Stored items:
● ● ● ● ● ● ●
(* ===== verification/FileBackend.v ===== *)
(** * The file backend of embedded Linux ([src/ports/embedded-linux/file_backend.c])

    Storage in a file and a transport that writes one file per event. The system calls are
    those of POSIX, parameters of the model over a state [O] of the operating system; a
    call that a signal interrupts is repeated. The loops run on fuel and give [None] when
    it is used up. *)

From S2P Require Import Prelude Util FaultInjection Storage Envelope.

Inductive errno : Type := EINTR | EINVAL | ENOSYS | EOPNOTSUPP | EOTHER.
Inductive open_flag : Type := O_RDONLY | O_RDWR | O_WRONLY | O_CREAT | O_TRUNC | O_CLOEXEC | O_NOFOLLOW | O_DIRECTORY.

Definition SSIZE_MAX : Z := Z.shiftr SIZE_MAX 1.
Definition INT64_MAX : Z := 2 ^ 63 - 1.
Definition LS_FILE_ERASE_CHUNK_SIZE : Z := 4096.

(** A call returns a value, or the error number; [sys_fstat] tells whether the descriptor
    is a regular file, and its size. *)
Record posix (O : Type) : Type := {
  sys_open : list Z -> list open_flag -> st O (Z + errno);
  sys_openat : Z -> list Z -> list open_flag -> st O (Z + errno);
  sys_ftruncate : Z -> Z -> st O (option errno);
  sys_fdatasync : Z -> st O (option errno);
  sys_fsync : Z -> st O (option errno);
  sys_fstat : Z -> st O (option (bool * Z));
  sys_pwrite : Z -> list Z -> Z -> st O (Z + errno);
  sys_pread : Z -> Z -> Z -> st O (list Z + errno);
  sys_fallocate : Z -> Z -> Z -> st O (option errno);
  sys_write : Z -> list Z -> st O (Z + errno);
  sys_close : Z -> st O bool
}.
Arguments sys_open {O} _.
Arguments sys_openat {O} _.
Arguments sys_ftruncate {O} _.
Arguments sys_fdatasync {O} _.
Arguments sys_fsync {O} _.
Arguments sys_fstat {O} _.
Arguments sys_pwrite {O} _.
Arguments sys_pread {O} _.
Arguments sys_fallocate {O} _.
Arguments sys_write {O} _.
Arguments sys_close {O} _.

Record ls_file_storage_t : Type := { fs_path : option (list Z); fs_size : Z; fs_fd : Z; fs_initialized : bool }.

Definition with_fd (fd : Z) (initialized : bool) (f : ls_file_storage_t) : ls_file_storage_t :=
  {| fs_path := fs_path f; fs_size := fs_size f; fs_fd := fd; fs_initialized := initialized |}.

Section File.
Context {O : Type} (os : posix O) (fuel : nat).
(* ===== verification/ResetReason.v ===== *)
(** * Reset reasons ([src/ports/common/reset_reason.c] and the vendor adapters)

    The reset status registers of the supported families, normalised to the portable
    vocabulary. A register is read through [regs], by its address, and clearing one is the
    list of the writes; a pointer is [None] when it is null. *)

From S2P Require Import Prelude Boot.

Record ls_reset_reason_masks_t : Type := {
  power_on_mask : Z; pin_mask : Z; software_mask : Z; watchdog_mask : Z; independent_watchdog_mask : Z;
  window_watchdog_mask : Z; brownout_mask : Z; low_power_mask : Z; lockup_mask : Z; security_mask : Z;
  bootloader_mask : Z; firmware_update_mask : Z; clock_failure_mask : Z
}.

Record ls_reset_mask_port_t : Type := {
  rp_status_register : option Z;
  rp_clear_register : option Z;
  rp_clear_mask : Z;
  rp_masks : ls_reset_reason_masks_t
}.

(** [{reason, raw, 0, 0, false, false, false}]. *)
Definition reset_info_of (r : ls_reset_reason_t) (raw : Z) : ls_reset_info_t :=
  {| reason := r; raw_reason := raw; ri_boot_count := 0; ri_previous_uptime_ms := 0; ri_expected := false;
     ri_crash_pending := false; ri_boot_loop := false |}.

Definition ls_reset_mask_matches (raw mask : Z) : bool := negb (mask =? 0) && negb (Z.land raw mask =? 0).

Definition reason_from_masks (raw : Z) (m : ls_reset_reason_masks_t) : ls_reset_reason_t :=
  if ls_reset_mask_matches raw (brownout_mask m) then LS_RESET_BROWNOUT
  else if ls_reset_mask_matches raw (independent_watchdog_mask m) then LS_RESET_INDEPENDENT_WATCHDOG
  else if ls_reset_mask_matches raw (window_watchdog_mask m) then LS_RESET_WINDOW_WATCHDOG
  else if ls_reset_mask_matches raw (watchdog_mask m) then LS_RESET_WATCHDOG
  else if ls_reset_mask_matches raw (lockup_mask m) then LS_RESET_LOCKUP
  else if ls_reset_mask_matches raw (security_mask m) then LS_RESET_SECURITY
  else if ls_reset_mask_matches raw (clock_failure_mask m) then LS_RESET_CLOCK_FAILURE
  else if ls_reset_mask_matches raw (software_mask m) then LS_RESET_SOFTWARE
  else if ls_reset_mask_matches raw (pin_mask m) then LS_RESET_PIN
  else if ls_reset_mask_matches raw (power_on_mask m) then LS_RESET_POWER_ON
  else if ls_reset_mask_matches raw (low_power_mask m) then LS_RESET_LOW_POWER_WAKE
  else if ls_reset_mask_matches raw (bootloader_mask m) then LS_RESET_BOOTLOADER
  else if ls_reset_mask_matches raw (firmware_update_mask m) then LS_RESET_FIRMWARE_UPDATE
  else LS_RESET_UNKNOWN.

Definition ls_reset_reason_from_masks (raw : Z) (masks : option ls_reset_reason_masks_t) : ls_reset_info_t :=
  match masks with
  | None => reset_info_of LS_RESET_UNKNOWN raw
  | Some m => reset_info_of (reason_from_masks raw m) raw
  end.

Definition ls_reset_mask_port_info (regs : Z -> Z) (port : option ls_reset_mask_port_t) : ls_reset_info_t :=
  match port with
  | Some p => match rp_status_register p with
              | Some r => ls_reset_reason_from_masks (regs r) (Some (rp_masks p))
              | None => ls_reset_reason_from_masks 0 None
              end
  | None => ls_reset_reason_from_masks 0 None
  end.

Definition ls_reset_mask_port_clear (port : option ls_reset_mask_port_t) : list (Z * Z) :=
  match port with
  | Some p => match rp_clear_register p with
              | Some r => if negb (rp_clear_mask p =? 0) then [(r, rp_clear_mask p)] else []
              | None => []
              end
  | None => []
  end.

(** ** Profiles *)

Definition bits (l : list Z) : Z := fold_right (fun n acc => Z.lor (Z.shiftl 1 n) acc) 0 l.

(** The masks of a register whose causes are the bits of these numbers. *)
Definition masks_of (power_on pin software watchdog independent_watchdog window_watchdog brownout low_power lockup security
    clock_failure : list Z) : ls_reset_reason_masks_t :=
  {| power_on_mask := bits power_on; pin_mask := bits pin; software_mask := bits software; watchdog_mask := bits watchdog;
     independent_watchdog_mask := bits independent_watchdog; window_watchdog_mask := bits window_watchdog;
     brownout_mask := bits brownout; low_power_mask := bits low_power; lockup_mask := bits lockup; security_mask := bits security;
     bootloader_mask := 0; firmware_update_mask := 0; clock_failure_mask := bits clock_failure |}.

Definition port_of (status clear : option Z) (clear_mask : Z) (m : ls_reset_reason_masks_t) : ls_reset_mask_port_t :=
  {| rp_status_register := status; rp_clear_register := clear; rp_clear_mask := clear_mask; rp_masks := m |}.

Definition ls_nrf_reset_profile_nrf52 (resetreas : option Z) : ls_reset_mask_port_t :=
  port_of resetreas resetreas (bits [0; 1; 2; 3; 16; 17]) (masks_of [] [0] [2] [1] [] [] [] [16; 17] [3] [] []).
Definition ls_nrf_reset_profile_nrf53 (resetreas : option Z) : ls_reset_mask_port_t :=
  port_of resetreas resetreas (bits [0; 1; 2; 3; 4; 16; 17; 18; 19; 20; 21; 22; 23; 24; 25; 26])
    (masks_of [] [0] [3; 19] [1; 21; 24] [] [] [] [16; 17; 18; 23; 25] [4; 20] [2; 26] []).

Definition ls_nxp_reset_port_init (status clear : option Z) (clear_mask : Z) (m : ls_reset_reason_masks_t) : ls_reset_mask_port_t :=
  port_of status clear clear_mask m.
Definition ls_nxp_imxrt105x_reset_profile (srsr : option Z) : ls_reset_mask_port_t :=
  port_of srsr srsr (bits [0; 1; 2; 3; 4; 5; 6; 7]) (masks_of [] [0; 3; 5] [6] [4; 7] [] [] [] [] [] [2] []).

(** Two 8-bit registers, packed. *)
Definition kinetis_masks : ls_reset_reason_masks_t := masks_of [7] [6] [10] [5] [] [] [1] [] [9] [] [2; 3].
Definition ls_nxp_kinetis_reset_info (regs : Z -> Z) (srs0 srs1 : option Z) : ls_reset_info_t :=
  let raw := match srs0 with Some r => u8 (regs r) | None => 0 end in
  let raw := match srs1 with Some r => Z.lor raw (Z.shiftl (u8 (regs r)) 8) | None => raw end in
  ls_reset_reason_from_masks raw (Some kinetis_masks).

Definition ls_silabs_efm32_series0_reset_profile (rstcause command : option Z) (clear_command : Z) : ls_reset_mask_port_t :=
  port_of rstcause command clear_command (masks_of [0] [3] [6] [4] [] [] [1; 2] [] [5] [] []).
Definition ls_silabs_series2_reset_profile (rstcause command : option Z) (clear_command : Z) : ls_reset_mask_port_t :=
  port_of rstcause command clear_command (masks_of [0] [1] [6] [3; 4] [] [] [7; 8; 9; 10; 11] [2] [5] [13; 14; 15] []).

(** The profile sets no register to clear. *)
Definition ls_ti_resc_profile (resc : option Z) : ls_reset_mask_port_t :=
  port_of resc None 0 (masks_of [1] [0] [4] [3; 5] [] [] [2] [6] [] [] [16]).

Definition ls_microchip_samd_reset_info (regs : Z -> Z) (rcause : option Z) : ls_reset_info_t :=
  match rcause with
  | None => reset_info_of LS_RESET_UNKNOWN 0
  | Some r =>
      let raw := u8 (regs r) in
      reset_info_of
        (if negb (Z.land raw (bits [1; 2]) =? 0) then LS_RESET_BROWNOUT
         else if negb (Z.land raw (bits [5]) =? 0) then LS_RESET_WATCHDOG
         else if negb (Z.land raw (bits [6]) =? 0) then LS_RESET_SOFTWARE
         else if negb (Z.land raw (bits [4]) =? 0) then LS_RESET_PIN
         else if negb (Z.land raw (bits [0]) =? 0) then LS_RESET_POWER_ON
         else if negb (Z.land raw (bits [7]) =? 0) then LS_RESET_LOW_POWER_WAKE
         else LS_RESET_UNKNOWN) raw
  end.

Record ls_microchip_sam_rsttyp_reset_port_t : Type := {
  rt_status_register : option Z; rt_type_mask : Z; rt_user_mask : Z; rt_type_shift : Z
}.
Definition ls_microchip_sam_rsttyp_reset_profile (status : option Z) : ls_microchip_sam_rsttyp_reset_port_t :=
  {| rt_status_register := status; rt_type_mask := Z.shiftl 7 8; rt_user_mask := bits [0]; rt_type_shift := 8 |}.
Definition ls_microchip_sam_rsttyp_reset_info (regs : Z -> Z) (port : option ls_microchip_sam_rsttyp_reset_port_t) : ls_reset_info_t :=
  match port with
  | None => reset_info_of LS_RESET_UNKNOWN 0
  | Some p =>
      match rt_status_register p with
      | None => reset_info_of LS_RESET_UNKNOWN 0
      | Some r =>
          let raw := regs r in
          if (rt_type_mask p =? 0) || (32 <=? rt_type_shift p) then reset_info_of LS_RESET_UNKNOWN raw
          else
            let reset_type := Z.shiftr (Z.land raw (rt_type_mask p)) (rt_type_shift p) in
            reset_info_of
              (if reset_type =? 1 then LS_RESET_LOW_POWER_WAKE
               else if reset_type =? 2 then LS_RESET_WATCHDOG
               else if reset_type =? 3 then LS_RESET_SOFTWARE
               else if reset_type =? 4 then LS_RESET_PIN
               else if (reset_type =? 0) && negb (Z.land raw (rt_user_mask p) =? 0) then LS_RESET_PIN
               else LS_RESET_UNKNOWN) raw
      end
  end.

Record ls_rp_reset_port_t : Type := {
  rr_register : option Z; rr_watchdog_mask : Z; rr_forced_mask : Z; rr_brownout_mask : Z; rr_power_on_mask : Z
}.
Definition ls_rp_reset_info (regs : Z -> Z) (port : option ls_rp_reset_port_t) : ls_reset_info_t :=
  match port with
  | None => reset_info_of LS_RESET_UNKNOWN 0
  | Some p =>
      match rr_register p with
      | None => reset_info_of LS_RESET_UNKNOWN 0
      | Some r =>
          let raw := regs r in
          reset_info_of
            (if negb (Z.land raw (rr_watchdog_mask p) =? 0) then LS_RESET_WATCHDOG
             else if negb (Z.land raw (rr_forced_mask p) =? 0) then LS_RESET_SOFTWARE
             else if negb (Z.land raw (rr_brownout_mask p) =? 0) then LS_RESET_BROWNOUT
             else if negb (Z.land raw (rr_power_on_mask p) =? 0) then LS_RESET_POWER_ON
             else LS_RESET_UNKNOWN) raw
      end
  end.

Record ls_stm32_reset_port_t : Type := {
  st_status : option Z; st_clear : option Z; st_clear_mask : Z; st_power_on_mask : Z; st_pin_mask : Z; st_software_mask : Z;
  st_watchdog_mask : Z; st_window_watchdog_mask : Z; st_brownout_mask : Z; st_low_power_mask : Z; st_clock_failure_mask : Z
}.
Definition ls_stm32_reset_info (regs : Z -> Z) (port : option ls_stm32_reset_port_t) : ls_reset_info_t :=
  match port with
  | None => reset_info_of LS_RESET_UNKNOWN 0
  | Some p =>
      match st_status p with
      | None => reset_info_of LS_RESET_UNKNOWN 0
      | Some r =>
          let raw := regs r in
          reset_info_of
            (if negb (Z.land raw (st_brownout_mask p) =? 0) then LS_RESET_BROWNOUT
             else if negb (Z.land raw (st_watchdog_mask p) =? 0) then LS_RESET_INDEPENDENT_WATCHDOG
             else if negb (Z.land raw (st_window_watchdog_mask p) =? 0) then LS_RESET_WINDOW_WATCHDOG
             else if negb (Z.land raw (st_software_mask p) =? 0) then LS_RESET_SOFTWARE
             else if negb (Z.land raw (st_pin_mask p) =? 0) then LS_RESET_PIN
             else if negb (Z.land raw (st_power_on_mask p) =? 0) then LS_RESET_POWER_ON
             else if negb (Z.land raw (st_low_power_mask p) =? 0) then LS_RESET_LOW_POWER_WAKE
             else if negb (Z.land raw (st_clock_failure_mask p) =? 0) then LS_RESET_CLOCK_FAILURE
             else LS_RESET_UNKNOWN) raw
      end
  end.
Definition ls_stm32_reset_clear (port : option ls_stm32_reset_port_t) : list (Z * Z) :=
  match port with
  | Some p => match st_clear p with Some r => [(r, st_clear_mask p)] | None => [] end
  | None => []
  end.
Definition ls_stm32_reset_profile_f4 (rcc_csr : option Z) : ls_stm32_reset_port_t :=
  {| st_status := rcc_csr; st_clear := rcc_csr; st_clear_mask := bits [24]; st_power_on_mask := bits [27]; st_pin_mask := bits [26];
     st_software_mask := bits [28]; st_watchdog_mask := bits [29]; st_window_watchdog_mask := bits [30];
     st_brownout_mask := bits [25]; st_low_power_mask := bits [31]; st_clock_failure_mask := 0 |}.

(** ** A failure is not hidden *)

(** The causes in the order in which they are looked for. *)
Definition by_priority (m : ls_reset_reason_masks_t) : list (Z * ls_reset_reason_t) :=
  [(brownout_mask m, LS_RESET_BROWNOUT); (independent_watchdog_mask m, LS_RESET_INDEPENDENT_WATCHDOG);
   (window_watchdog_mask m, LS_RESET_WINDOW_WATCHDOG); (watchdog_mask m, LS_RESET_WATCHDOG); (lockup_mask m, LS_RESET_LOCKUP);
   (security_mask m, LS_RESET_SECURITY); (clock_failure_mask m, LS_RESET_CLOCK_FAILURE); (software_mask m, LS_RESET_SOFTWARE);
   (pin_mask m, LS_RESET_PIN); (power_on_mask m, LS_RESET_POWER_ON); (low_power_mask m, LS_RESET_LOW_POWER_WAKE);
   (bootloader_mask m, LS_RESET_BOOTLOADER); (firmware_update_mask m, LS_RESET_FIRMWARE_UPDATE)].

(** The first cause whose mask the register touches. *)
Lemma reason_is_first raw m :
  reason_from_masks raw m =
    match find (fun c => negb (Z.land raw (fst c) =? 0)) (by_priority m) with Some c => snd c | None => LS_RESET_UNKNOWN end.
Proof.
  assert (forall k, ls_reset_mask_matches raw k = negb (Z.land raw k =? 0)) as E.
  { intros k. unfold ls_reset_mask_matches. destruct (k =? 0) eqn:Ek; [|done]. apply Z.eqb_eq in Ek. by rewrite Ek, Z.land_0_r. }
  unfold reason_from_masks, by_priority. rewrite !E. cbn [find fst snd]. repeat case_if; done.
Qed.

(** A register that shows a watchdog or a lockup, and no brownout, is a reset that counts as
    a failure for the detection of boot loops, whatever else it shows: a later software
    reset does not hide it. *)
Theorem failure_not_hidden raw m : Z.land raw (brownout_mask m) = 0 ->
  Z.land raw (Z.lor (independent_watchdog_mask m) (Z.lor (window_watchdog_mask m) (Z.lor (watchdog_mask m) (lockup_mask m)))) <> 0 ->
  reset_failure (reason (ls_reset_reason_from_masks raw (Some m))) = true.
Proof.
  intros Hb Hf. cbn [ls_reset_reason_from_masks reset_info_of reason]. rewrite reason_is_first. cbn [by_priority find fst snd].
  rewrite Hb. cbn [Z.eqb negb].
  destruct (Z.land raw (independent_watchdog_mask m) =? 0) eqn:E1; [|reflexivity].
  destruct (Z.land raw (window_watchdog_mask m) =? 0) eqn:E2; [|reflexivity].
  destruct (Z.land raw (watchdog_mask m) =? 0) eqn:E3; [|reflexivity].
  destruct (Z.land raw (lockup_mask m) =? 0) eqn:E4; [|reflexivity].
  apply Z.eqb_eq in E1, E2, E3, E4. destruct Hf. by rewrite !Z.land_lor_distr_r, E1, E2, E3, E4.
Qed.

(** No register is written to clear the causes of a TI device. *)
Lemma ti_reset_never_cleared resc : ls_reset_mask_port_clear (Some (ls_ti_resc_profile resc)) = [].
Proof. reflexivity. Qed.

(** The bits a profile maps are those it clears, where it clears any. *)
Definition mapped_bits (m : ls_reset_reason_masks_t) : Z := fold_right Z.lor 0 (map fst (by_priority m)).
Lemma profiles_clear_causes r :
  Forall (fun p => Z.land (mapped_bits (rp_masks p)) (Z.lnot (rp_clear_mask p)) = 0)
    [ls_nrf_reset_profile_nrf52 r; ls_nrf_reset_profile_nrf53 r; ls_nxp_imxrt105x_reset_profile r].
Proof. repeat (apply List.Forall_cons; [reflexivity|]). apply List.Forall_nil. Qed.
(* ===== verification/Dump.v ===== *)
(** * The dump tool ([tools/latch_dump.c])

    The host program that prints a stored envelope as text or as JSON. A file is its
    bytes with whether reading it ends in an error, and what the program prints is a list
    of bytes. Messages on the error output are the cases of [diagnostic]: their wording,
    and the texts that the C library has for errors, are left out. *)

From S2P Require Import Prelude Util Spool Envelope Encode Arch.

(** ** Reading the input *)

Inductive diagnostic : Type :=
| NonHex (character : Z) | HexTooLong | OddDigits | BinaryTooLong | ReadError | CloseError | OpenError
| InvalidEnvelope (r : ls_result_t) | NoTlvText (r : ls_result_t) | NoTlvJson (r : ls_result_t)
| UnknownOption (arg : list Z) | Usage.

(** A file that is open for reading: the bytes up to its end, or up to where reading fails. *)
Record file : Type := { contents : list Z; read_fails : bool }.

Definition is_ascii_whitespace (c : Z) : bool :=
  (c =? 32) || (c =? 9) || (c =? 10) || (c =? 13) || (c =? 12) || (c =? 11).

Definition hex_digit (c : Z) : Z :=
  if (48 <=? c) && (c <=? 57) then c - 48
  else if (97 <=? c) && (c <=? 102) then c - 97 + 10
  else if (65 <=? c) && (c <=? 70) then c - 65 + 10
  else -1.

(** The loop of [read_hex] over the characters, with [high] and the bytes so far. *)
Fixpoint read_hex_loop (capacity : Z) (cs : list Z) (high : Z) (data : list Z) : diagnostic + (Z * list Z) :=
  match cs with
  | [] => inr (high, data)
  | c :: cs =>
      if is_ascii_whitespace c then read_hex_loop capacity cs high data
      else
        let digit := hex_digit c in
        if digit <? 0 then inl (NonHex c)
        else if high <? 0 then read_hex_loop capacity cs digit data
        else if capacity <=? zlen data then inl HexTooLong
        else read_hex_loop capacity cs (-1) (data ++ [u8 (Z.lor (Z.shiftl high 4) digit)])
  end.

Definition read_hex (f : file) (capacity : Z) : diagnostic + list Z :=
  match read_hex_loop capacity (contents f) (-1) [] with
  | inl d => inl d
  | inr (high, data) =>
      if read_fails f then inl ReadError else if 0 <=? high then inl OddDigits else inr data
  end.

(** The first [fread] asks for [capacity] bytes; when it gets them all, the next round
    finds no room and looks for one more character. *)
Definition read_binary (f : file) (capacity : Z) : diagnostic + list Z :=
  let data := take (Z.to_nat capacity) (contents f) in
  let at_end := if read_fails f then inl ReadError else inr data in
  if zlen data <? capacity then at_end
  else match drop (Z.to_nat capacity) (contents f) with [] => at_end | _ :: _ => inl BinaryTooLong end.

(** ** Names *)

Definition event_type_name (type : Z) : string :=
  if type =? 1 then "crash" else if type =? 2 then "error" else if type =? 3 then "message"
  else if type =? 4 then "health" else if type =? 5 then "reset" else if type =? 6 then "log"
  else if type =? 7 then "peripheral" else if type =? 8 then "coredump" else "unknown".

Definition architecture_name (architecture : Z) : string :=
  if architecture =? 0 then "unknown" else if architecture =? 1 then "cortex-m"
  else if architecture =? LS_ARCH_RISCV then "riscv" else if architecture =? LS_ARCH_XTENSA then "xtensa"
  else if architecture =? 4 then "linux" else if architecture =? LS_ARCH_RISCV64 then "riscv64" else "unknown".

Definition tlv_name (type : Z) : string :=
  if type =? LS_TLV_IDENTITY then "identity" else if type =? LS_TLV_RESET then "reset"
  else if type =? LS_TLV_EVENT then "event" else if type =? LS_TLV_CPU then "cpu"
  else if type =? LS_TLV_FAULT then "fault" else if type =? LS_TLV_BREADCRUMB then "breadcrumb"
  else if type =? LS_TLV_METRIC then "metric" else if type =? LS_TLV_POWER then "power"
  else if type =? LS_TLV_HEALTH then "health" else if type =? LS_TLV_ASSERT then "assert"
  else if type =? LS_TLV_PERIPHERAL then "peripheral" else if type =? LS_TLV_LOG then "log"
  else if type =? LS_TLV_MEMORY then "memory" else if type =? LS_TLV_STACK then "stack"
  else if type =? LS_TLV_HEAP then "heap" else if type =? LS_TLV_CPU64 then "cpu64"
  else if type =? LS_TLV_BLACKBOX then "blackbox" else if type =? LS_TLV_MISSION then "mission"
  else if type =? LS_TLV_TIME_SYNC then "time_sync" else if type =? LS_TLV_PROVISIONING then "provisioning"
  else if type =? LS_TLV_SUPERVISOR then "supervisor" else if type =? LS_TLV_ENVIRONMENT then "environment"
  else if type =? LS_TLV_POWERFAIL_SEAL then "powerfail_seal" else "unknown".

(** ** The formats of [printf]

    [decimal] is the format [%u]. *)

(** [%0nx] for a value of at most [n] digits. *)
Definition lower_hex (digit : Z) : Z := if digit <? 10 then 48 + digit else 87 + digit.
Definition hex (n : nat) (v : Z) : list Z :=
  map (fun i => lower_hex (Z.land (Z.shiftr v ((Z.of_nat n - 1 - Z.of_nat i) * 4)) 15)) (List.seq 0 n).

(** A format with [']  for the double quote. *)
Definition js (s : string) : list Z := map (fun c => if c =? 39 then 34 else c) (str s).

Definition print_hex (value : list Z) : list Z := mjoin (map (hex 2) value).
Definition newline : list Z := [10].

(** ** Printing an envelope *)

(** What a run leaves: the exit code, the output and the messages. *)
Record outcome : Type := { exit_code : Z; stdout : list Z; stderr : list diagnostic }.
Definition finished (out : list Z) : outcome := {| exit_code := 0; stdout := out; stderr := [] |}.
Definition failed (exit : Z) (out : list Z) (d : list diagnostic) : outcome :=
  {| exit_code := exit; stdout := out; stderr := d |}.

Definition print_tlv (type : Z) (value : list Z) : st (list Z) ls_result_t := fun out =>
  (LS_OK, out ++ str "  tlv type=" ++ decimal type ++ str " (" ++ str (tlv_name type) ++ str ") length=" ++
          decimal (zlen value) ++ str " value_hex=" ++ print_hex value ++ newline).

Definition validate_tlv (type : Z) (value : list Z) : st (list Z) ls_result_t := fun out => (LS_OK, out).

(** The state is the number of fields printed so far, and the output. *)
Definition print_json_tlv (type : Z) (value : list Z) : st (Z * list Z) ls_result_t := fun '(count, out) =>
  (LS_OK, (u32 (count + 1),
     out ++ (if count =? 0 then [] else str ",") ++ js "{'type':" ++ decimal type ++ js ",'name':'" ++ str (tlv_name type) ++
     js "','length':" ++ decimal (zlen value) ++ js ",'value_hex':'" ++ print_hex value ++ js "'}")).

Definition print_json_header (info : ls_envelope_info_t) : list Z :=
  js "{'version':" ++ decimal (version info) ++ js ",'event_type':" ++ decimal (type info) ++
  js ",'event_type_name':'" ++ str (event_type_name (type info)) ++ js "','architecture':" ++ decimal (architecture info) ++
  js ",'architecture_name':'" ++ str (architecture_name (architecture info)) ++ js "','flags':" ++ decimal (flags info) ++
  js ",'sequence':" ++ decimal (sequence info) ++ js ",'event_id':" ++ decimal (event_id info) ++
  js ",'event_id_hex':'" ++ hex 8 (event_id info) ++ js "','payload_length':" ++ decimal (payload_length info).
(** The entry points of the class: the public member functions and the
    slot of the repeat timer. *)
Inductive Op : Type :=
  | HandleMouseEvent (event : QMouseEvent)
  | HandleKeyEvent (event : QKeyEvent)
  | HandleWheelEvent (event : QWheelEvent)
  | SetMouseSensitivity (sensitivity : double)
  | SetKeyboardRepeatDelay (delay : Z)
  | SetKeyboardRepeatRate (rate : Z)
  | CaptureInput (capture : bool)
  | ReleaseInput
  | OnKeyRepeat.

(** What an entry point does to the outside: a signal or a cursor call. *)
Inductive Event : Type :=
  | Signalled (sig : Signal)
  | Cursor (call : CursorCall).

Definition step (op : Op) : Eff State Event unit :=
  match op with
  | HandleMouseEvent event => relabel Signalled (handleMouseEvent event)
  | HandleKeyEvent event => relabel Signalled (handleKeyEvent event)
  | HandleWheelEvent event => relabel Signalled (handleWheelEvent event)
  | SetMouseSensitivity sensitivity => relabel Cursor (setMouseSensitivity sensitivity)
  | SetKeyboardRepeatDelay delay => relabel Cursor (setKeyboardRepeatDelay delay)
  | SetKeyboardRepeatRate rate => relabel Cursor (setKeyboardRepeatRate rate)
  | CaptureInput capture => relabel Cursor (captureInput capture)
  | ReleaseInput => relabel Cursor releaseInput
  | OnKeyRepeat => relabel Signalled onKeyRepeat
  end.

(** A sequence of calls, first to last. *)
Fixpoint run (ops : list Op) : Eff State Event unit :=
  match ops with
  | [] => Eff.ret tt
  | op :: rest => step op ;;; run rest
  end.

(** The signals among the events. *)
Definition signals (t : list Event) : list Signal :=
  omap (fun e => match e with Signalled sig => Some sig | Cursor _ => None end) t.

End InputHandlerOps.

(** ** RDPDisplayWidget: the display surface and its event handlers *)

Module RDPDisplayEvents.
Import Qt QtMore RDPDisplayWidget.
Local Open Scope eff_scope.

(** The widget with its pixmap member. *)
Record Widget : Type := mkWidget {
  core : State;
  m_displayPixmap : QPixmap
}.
● ● ● ● ● ● ●
WORK REQUIRED:
Please, from the entries above, set down exactly the lines from the one containing "Definition kinetis_masks : ls_reset_reason_masks_t" through the one containing "else if negb (Z.land raw (bits [6])", and only those.

SOLUTION TO THIS PROBLEM:
Definition kinetis_masks : ls_reset_reason_masks_t := masks_of [7] [6] [10] [5] [] [] [1] [] [9] [] [2; 3].
Definition ls_nxp_kinetis_reset_info (regs : Z -> Z) (srs0 srs1 : option Z) : ls_reset_info_t :=
  let raw := match srs0 with Some r => u8 (regs r) | None => 0 end in
  let raw := match srs1 with Some r => Z.lor raw (Z.shiftl (u8 (regs r)) 8) | None => raw end in
  ls_reset_reason_from_masks raw (Some kinetis_masks).

Definition ls_silabs_efm32_series0_reset_profile (rstcause command : option Z) (clear_command : Z) : ls_reset_mask_port_t :=
  port_of rstcause command clear_command (masks_of [0] [3] [6] [4] [] [] [1; 2] [] [5] [] []).
Definition ls_silabs_series2_reset_profile (rstcause command : option Z) (clear_command : Z) : ls_reset_mask_port_t :=
  port_of rstcause command clear_command (masks_of [0] [1] [6] [3; 4] [] [] [7; 8; 9; 10; 11] [2] [5] [13; 14; 15] []).

(** The profile sets no register to clear. *)
Definition ls_ti_resc_profile (resc : option Z) : ls_reset_mask_port_t :=
  port_of resc None 0 (masks_of [1] [0] [4] [3; 5] [] [] [2] [6] [] [] [16]).

Definition ls_microchip_samd_reset_info (regs : Z -> Z) (rcause : option Z) : ls_reset_info_t :=
  match rcause with
  | None => reset_info_of LS_RESET_UNKNOWN 0
  | Some r =>
      let raw := u8 (regs r) in
      reset_info_of
        (if negb (Z.land raw (bits [1; 2]) =? 0) then LS_RESET_BROWNOUT
         else if negb (Z.land raw (bits [5]) =? 0) then LS_RESET_WATCHDOG
         else if negb (Z.land raw (bits [6]) =? 0) then LS_RESET_SOFTWARE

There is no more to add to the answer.